Dreams are central to Sanctuary City: the American dream, the DACA Act eventually making way for DREAMers, and the unflinching reality of waking up from the dream. I so wanted to believe in the dream of Act One. I cried along with G and B as they found a home in each other, working together to forge a new path forward, but this is 2001 New York, after all – things weren’t, and still are not, that simple. The reality check of the second act takes things perhaps a bit too far, though. Without giving the plot away, B, a queer, Black man, is faced with an impossible choice in the final minutes of the play, one that seems unnecessarily cruel even taking into consideration the drama’s historical context. His plight left me with many mixed emotions and a slightly bad taste in my mouth, especially considering the white, heterosexual demographics of the audience around me.

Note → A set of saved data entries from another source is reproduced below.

(* ===== verification/PduClient.v ===== *)
(** * The client side of the PDU layer, and the two sides together

    The request builders write [encode_request]; [mb_pdu_check_response]
    accepts exactly the replies that answer the request; a request built by a
    client, dispatched by a server and checked by the client again has the
    effect and the result of the device operation. *)

From S2P Require Import Prelude Buffer Defines Bits Pdu PduSpec.

(** The requests a client sends: known function codes and quantities in range
    (the address range may wrap; the server then answers with an exception). *)
Definition sendable (r : request) : Prop :=
  match r with
  | ReadBits fc addr qty =>
      (fc = MODBUS_FUNC_READ_COILS \/ fc = MODBUS_FUNC_READ_DISCRETE_INPUTS) /\
      is_u16 addr /\ 1 <= qty <= MODBUS_MAX_READ_BITS
  | ReadRegisters fc addr qty =>
      (fc = MODBUS_FUNC_READ_HOLDING_REGISTERS \/ fc = MODBUS_FUNC_READ_INPUT_REGISTERS) /\
      is_u16 addr /\ 1 <= qty <= MODBUS_MAX_READ_REGISTERS
  | WriteCoil addr _ => is_u16 addr
  | WriteRegister addr value => is_u16 addr /\ is_u16 value
  | WriteCoils addr bits => is_u16 addr /\ 1 <= zlen bits <= MODBUS_MAX_WRITE_BITS
  | WriteRegisters addr values =>
      is_u16 addr /\ words values /\ 1 <= zlen values <= MODBUS_MAX_WRITE_REGISTERS
  end.

(** The requests a server can serve: no wrap past the last address either. *)
Definition valid_request (r : request) : Prop :=
  match r with
  | ReadBits fc addr qty =>
      (fc = MODBUS_FUNC_READ_COILS \/ fc = MODBUS_FUNC_READ_DISCRETE_INPUTS) /\
      is_u16 addr /\ 1 <= qty <= MODBUS_MAX_READ_BITS /\ addr + qty <= 0x10000
  | ReadRegisters fc addr qty =>
      (fc = MODBUS_FUNC_READ_HOLDING_REGISTERS \/ fc = MODBUS_FUNC_READ_INPUT_REGISTERS) /\
      is_u16 addr /\ 1 <= qty <= MODBUS_MAX_READ_REGISTERS /\ addr + qty <= 0x10000
  | WriteCoil addr _ => is_u16 addr
  | WriteRegister addr value => is_u16 addr /\ is_u16 value
  | WriteCoils addr bits =>
      is_u16 addr /\ 1 <= zlen bits <= MODBUS_MAX_WRITE_BITS /\ addr + zlen bits <= 0x10000
  | WriteRegisters addr values =>
      is_u16 addr /\ words values /\
      1 <= zlen values <= MODBUS_MAX_WRITE_REGISTERS /\ addr + zlen values <= 0x10000
  end.

Lemma valid_sendable r : valid_request r -> sendable r.
Proof. destruct r; cbn; tauto. Qed.

(** The device has the operation a request needs. *)
Definition offers {U} (d : device U) (r : request) : bool :=
  match r with
  | ReadBits _ _ _ => negb (is_null (dev_read_bits d))
  | ReadRegisters _ _ _ => negb (is_null (dev_read_registers d))
  | WriteCoil _ _ | WriteCoils _ _ => negb (is_null (dev_write_bits d))
  | WriteRegister _ _ | WriteRegisters _ _ => negb (is_null (dev_write_registers d))
  end.

(** ** Builders *)

Lemma encode_request_bound r :
  sendable r -> 5 <= zlen (encode_request r) <= 252.
Proof.
  destruct r; cbn [sendable encode_request]; unfold_defs; intros Hv;
    rewrite ?length_cons, ?length_app, ?be16_length, ?length_cons; try lia.
  - pose proof (packed_length bits). unfold nbytes in *. zint.
  - pose proof (words_be_length values). lia.
Qed.

Lemma build_write_registers_run addr values tl p :
  is_u16 (zlen values) -> 6 + 2 * zlen values <= zlen p ->
  mb_pdu_build_write_registers addr (zlen values) (values ++ tl) p
  = let bs := encode_request (WriteRegisters addr values) in
    Ok (zlen bs, bs ++ drop (length bs) p).
Proof.
  intros Hv Hp. unfold mb_pdu_build_write_registers.
  erewrite bind_ok by (apply build_read_run; lia).
  pose proof (words_be_length values) as Hw.
  destruct p as [|x0 [|x1 [|x2 [|x3 [|x4 [|x5 p]]]]]]; try (cbn [length] in Hp; lia).
  erewrite bind_ok by (apply store_ok; zlength).
  erewrite bind_ok by (apply put_words_run; [lia | zlength | zlength]).
  unfold ret. rewrite Nat2Z.id, take_app_length.
  replace (Z.to_nat (6 + 2 * zlen values)) with (6 + length (words_be values))%nat by lia.
  cbn [encode_request length app]. unfold words_be in *. do 2 f_equal.
  cbn. lia.
Qed.

Lemma build_write_coils_run addr bits values tl p :
  1 <= zlen bits <= 1968 -> map nonzero values = bits -> 253 <= zlen p ->
  mb_pdu_build_write_coils addr (zlen bits) (values ++ tl) p
  = let bs := encode_request (WriteCoils addr bits) in
    Ok (zlen bs, bs ++ drop (length bs) p).
Proof.
  intros Hn <- Hp. rewrite length_map in *. unfold mb_pdu_build_write_coils.
  assert (Hq : is_u16 (zlen values)) by zint.
  rewrite nbytes_of_qty by done.
  assert (Hnb : 0 <= nbytes (zlen values) <= 246) by (unfold nbytes; zint).
  erewrite bind_ok by (apply build_read_run; lia).
  destruct p as [|x0 [|x1 [|x2 [|x3 [|x4 [|x5 p]]]]]]; try (cbn [length] in Hp; lia).
  erewrite bind_ok by (apply store_ok; zlength).
  erewrite bind_ok by (apply at_off_ok; [zlength | apply pack_bits_run; [done | zlength | zlength]]).
  unfold ret. rewrite Nat2Z.id, take_app_length.
  cbn [encode_request]. rewrite length_map. unfold packed. rewrite length_map.
  rewrite !length_cons, !length_app, !be16_length, length_cons, pack_length.
  do 2 f_equal. lia.
Qed.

I felt immense discomfort at the sight of yet another queer, Black man being portrayed as a tragic figure, a feeling made all the more pointed given my position in this audience.
I don’t fully mean for this to be a critique, but perhaps an invitation to a broader conversation. What place does hopelessness have in our stories? Why do we always envision the lives of queer men of color as tragedies? I don’t have the answers, but I hope those walking away from Sanctuary City are left pondering the same questions as me. I worry, however, that the nuance may escape some of my fellow audience members, leaving them to imagine the intersection of queerness and non-whiteness as an ontologically tragic one. I reject this, and I hope audiences going forward do, too. The narrative is not perfect, but I’m glad it exists on such a prominent stage – if it can get us to feel something, to feel compassion for and with people unnecessarily denied the promises of American citizenship, maybe we, too, can chart a new path forward.

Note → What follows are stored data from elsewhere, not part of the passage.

(* ===== verification/TcpClientCalls.v ===== *)
(** * The public calls of the TCP client

    [call r] is the function an application calls for the request [r];
    [call_run] says that it runs one transaction and, when that succeeds,
    stores the data of the response in the caller's array. *)

From S2P Require Import Prelude Buffer Defines Bits Pdu PduSpec PduClient PduReplies Ptr Tcp TcpFrames Sys TcpServer TcpServerSpec TcpClient TcpClientSpec.

Section Client.
Context {I : Indet}.

(** The public function for each request.  A coil is any nonzero cell. *)
Definition call (r : request) (out : option (list Z))
    : st (world * option mb_tcp_client_ctx) (Z * option (list Z)) :=
  match r with
  | ReadBits fc addr qty =>
      if fc =? MODBUS_FUNC_READ_COILS then mb_tcp_client_read_coils addr qty out
      else mb_tcp_client_read_discrete_inputs addr qty out
  | ReadRegisters fc addr qty =>
      if fc =? MODBUS_FUNC_READ_HOLDING_REGISTERS then mb_tcp_client_read_holding_registers addr qty out
      else mb_tcp_client_read_input_registers addr qty out
  | WriteCoil addr on => let! rc := mb_tcp_client_write_single_coil addr (Z.b2z on) in ret (rc, out)
  | WriteRegister addr value =>
      let! rc := mb_tcp_client_write_single_register addr value in ret (rc, out)
  | WriteCoils addr bits =>
      let! rc := mb_tcp_client_write_multiple_coils addr (zlen bits) (Some (map Z.b2z bits)) in
      ret (rc, out)
  | WriteRegisters addr values =>
      let! rc := mb_tcp_client_write_multiple_registers addr (zlen values) (Some values) in
      ret (rc, out)
  end.

(** Every call is: build the PDU, run the transaction, store the data. *)
Definition perform (r : request) (out : list Z) (w : world) (c : mb_tcp_client_ctx)
    : outcome ((Z * option (list Z)) * (world * option mb_tcp_client_ctx)) :=
  let pdu := encode_request r in
  match transact (pdu ++ drop (length pdu) (auto_u8 MODBUS_MAX_PDU_LENGTH)) (zlen pdu)
          (auto_u8 MODBUS_TCP_MAX_ADU_LENGTH) (w, c) with
  | Fail e => Fail e
  | Ok ((rc, resp), (w', c')) =>
      if rc =? 0 then
        match r with
        | ReadRegisters _ _ qty =>
            match mb_pdu_get_registers (drop 7 resp) qty out with
            | Ok (_, o) => Ok ((rc, Some o), (w', Some c'))
            | Fail e => Fail e
            end
        | ReadBits _ _ qty =>
            match mb_pdu_get_bits (drop 7 resp) qty out with
            | Ok (_, o) => Ok ((rc, Some o), (w', Some c'))
            | Fail e => Fail e
            end
        | _ => Ok ((rc, Some out), (w', Some c'))
        end
      else Ok ((rc, Some out), (w', Some c'))
  end.

Lemma read_registers_perform fc addr qty out w c :
  1 <= qty <= MODBUS_MAX_READ_REGISTERS ->
  read_registers fc addr qty (Some out) (w, Some c) = perform (ReadRegisters fc addr qty) out w c.
Proof.
  unfold_defs. intros Hq. unfold read_registers, perform. erewrite bind_ok by done. cbv beta iota.
  cbn [is_null orb]. unfold_defs. zbool.
  pose proof (build_read_run fc addr qty (auto_u8 253) ltac:(rewrite auto_u8_length; lia)) as Hb.
  erewrite bind_ok by apply lift_ok, Hb. cbv beta iota zeta.
  unfold bind at 1, on_ctx. cbn [encode_request].
  destruct (transact _ _ _ _) as [[[rc resp] [w' c']]|]; [|done].
  unfold MB_TCP_CLIENT_OK. destruct (rc =? 0); [|done].
  unfold bind, lift, deref, padd, ADU_OFFSET_PDU. change (Z.to_nat 7) with 7%nat.
  by destruct (mb_pdu_get_registers _ _ _) as [[[] o]|].
Qed.

Lemma read_bits_perform fc addr qty out w c :
  1 <= qty <= MODBUS_MAX_READ_BITS ->
  read_bits fc addr qty (Some out) (w, Some c) = perform (ReadBits fc addr qty) out w c.
Proof.
  unfold_defs. intros Hq. unfold read_bits, perform. erewrite bind_ok by done. cbv beta iota.
  cbn [is_null orb]. unfold_defs. zbool.
  pose proof (build_read_run fc addr qty (auto_u8 253) ltac:(rewrite auto_u8_length; lia)) as Hb.
  erewrite bind_ok by apply lift_ok, Hb. cbv beta iota zeta.
  unfold bind at 1, on_ctx. cbn [encode_request].
  destruct (transact _ _ _ _) as [[[rc resp] [w' c']]|]; [|done].
  unfold MB_TCP_CLIENT_OK. destruct (rc =? 0); [|done].
  unfold bind, lift, deref, padd, ADU_OFFSET_PDU. change (Z.to_nat 7) with 7%nat.
  by destruct (mb_pdu_get_bits _ _ _) as [[[] o]|].
Qed.

Lemma transact_write_perform r built out w c :
  is_read r = false ->
  built = (let pdu := encode_request r in
           Ok (zlen pdu, pdu ++ drop (length pdu) (auto_u8 MODBUS_MAX_PDU_LENGTH))) ->
  (let! rc := transact_write built in ret (rc, Some out)) (w, Some c) = perform r out w c.
Proof.
  intros Hr ->. unfold transact_write, perform, bind, lift, on_ctx. cbv zeta.
  destruct (transact _ _ _ _) as [[[rc resp] [w' c']]|]; [|done].
  destruct r; try done; unfold ret; by destruct (rc =? 0).
Qed.

Lemma call_perform r out w c :
  sendable r -> call r (Some out) (w, Some c) = perform r out w c.
Proof.
  intros Hr. pose proof (auto_u8_length MODBUS_MAX_PDU_LENGTH) as Hl.
  change (Z.to_nat MODBUS_MAX_PDU_LENGTH) with 253%nat in Hl.
  pose proof (auto_u8_length 253) as Hl'. change (Z.to_nat 253) with 253%nat in Hl'.
  destruct r; cbn [call sendable] in *.
  - destruct Hr as ([-> | ->] & _ & Hq); by apply read_bits_perform.
  - destruct Hr as ([-> | ->] & _ & Hq); by apply read_registers_perform.
  - apply transact_write_perform; [done|]. unfold mb_pdu_build_write_single.
    rewrite build_read_run by lia. by destruct on.
  - apply transact_write_perform; [done|]. unfold mb_pdu_build_write_single.
    by rewrite build_read_run by lia.
  - destruct Hr as [Ha Hq]. unfold mb_tcp_client_write_multiple_coils. unfold_defs.
    rewrite <- (transact_write_perform (WriteCoils addr bits)
      (mb_pdu_build_write_coils addr (zlen bits) (map Z.b2z bits ++ []) (auto_u8 253))); [|done|].
    + unfold bind, get, lift. cbn [is_null orb fun_ptr]. zbool. by rewrite app_nil_r.
    + unfold_defs. apply build_write_coils_run; [lia | | lia]. rewrite map_map. rewrite <- (map_id bits) at 2.
      apply map_ext. by intros [].
  - destruct Hr as (Ha & Hw & Hq). unfold mb_tcp_client_write_multiple_registers. unfold_defs.
    rewrite <- (transact_write_perform (WriteRegisters addr values)
      (mb_pdu_build_write_registers addr (zlen values) (values ++ []) (auto_u8 253))); [|done|].
    + unfold bind, get, lift. cbn [is_null orb fun_ptr]. zbool. by rewrite app_nil_r.
    + unfold_defs. apply build_write_registers_run; [zint | lia].
Qed.

(** ** What a call does *)

Lemma transaction_ok r w c resp w' c' :
  transaction r w c 0 resp w' c' -> exists f more, resp = f ++ more /\ 7 < zlen f /\
    normal_reply r (drop 7 f) = true.
Proof.
  intros Ht. inversion Ht as [|? ? ? ? stale e w2 _ _ _ Hf Hrc]; subst.
  destruct e as [| | |f|f]; cbn [client_code] in Hrc; try (by (case_decide || idtac)).
  destruct (Hf f eq_refl) as [more ->]. exists f, more. split; [done|].
  destruct (Z.leb_spec (zlen f) 7); [done|]. split; [done|]. apply verdict_ok.
  by destruct (_ =? MB_PDU_ERR_FRAME).
Qed.

Lemma perform_run r out w c rc resp w' c' reply more :
  sendable r -> room r out ->
  transact (encode_request r ++ drop (length (encode_request r)) (auto_u8 MODBUS_MAX_PDU_LENGTH))
    (zlen (encode_request r)) (auto_u8 MODBUS_TCP_MAX_ADU_LENGTH) (w, c) = Ok ((rc, resp), (w', c')) ->
  (rc = 0 -> drop 7 resp = reply ++ more /\ normal_reply r reply = true) ->
  perform r out w c = Ok ((rc, Some (if rc =? 0 then stored r (drop 7 resp) out else out)), (w', Some c')).
Proof.
  intros Hr Hout Ht Hok. unfold perform. cbv zeta. rewrite Ht.
  destruct (Z.eqb_spec rc 0) as [->|]; [|done]. destruct (Hok eq_refl) as [Hd Hn].
  destruct (is_read r) eqn:Hread; [|by destruct r].
  unfold room in Hout. rewrite Hd, stored_app by done.
  destruct r as [fc addr qty|fc addr qty| | | |]; try done; cbn [cells] in Hout;
    destruct Hr as (Hfc & Ha & Hq); unfold_defs.
  - by erewrite get_bits_reply by (done || zint).
  - by erewrite get_registers_reply by (done || lia).
Qed.

Lemma perform_ok r out w c rc resp w' c' :
  sendable r -> room r out ->
  transact (encode_request r ++ drop (length (encode_request r)) (auto_u8 MODBUS_MAX_PDU_LENGTH))
    (zlen (encode_request r)) (auto_u8 MODBUS_TCP_MAX_ADU_LENGTH) (w, c) = Ok ((rc, resp), (w', c')) ->
  transaction r w c rc resp w' c' ->
  perform r out w c = Ok ((rc, Some (if rc =? 0 then stored r (drop 7 resp) out else out)), (w', Some c')).
Proof.
  intros Hr Hout Ht Htr.
  assert (exists reply more, rc = 0 -> drop 7 resp = reply ++ more /\ normal_reply r reply = true)
    as (reply & more & Hok).
  { destruct (decide (rc = 0)) as [->|]; [|by exists [], []].
    destruct (transaction_ok _ _ _ _ _ _ Htr) as (f & more & -> & Hf & Hn).
    exists (drop 7 f), more. by rewrite drop_app_le by lia. }
  by apply (perform_run r out w c rc resp w' c' reply more).
Qed.

(** One transaction; on success, and only then, the data is stored. *)
Lemma call_run r out w c :
  sendable r -> room r out -> rx_bytes (rx w) -> cli_initialized c <> 0 -> 0 <= cli_sock c ->
  match call r (Some out) (w, Some c) with
  | Fail e => e = Blocked
  | Ok ((rc, out'), (w', ctx')) => exists resp c', ctx' = Some c' /\ transaction r w c rc resp w' c' /\
      out' = Some (if rc =? 0 then stored r (drop 7 resp) out else out)
  end.
Proof.
  intros Hr Hout Hb Hi Hs. rewrite call_perform by done.
  pose proof (transact_run r (drop (length (encode_request r)) (auto_u8 MODBUS_MAX_PDU_LENGTH))
    (auto_u8 MODBUS_TCP_MAX_ADU_LENGTH) w c Hr ltac:(by rewrite auto_u8_length) Hb Hi Hs) as Hrun.
  destruct (transact _ _ _ _) as [[[rc resp] [w' c']]|e] eqn:Ht; [|unfold perform; cbv zeta; by rewrite Ht].
  destruct Hrun as [Htr _]. rewrite (perform_ok r out w c rc resp w' c' Hr Hout Ht Htr). by exists resp, c'.
Qed.

(** A context without a connection. *)
Definition disconnected (c : mb_tcp_client_ctx) : Prop := cli_initialized c = 0 \/ cli_sock c < 0.

Lemma transact_disconnected r j resp w c :
  sendable r -> disconnected c ->
  transact (encode_request r ++ j) (zlen (encode_request r)) resp (w, c)
  = Ok ((MB_TCP_CLIENT_ERR_NOT_CONNECTED, resp), (w, c)).
Proof.
  intros Hr Hd. unfold transact. pose proof (encode_request_bound r Hr) as Hlen.
  erewrite bind_ok by (apply lift_ok, load_lookup_total; rewrite length_app; lia).
  erewrite bind_ok by done. cbv beta iota zeta.
  destruct (Z.eqb_spec (cli_initialized c) 0); [done|]. destruct Hd as [|Hd]; [done|].
  destruct (request_header_run (encode_request r) j (auto_u8 MODBUS_TCP_MAX_ADU_LENGTH))
    as (p1 & Hp1 & _); [by rewrite auto_u8_length | lia |].
  erewrite bind_ok by (apply lift_ok, Hp1). cbv beta iota.
  by rewrite (proj2 (Z.ltb_lt _ _)).
Qed.

Lemma call_disconnected r out w c :
  sendable r -> disconnected c ->
  call r (Some out) (w, Some c) = Ok ((MB_TCP_CLIENT_ERR_NOT_CONNECTED, Some out), (w, Some c)).
Proof.
  intros Hr Hd. rewrite call_perform by done. unfold perform. cbv zeta.
  by rewrite transact_disconnected.
Qed.
End Client.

Sanctuary City is brilliant. It’s heartfelt, knotty, masterfully executed, and chock full of everything that makes the theatre great – do yourself a favor and see this one before the reverie ends.
Leo K. Theatre Seattle Rep, Seattle Center. 155 Mercer St, Seattle, WA 98109. March 1-31, 2024 Wed-Sat 7:30 PM. Sun 12 PM and 5:30 PM. Select dates offer sensory-friendly performances, mask-required performances, and pre or post-show events.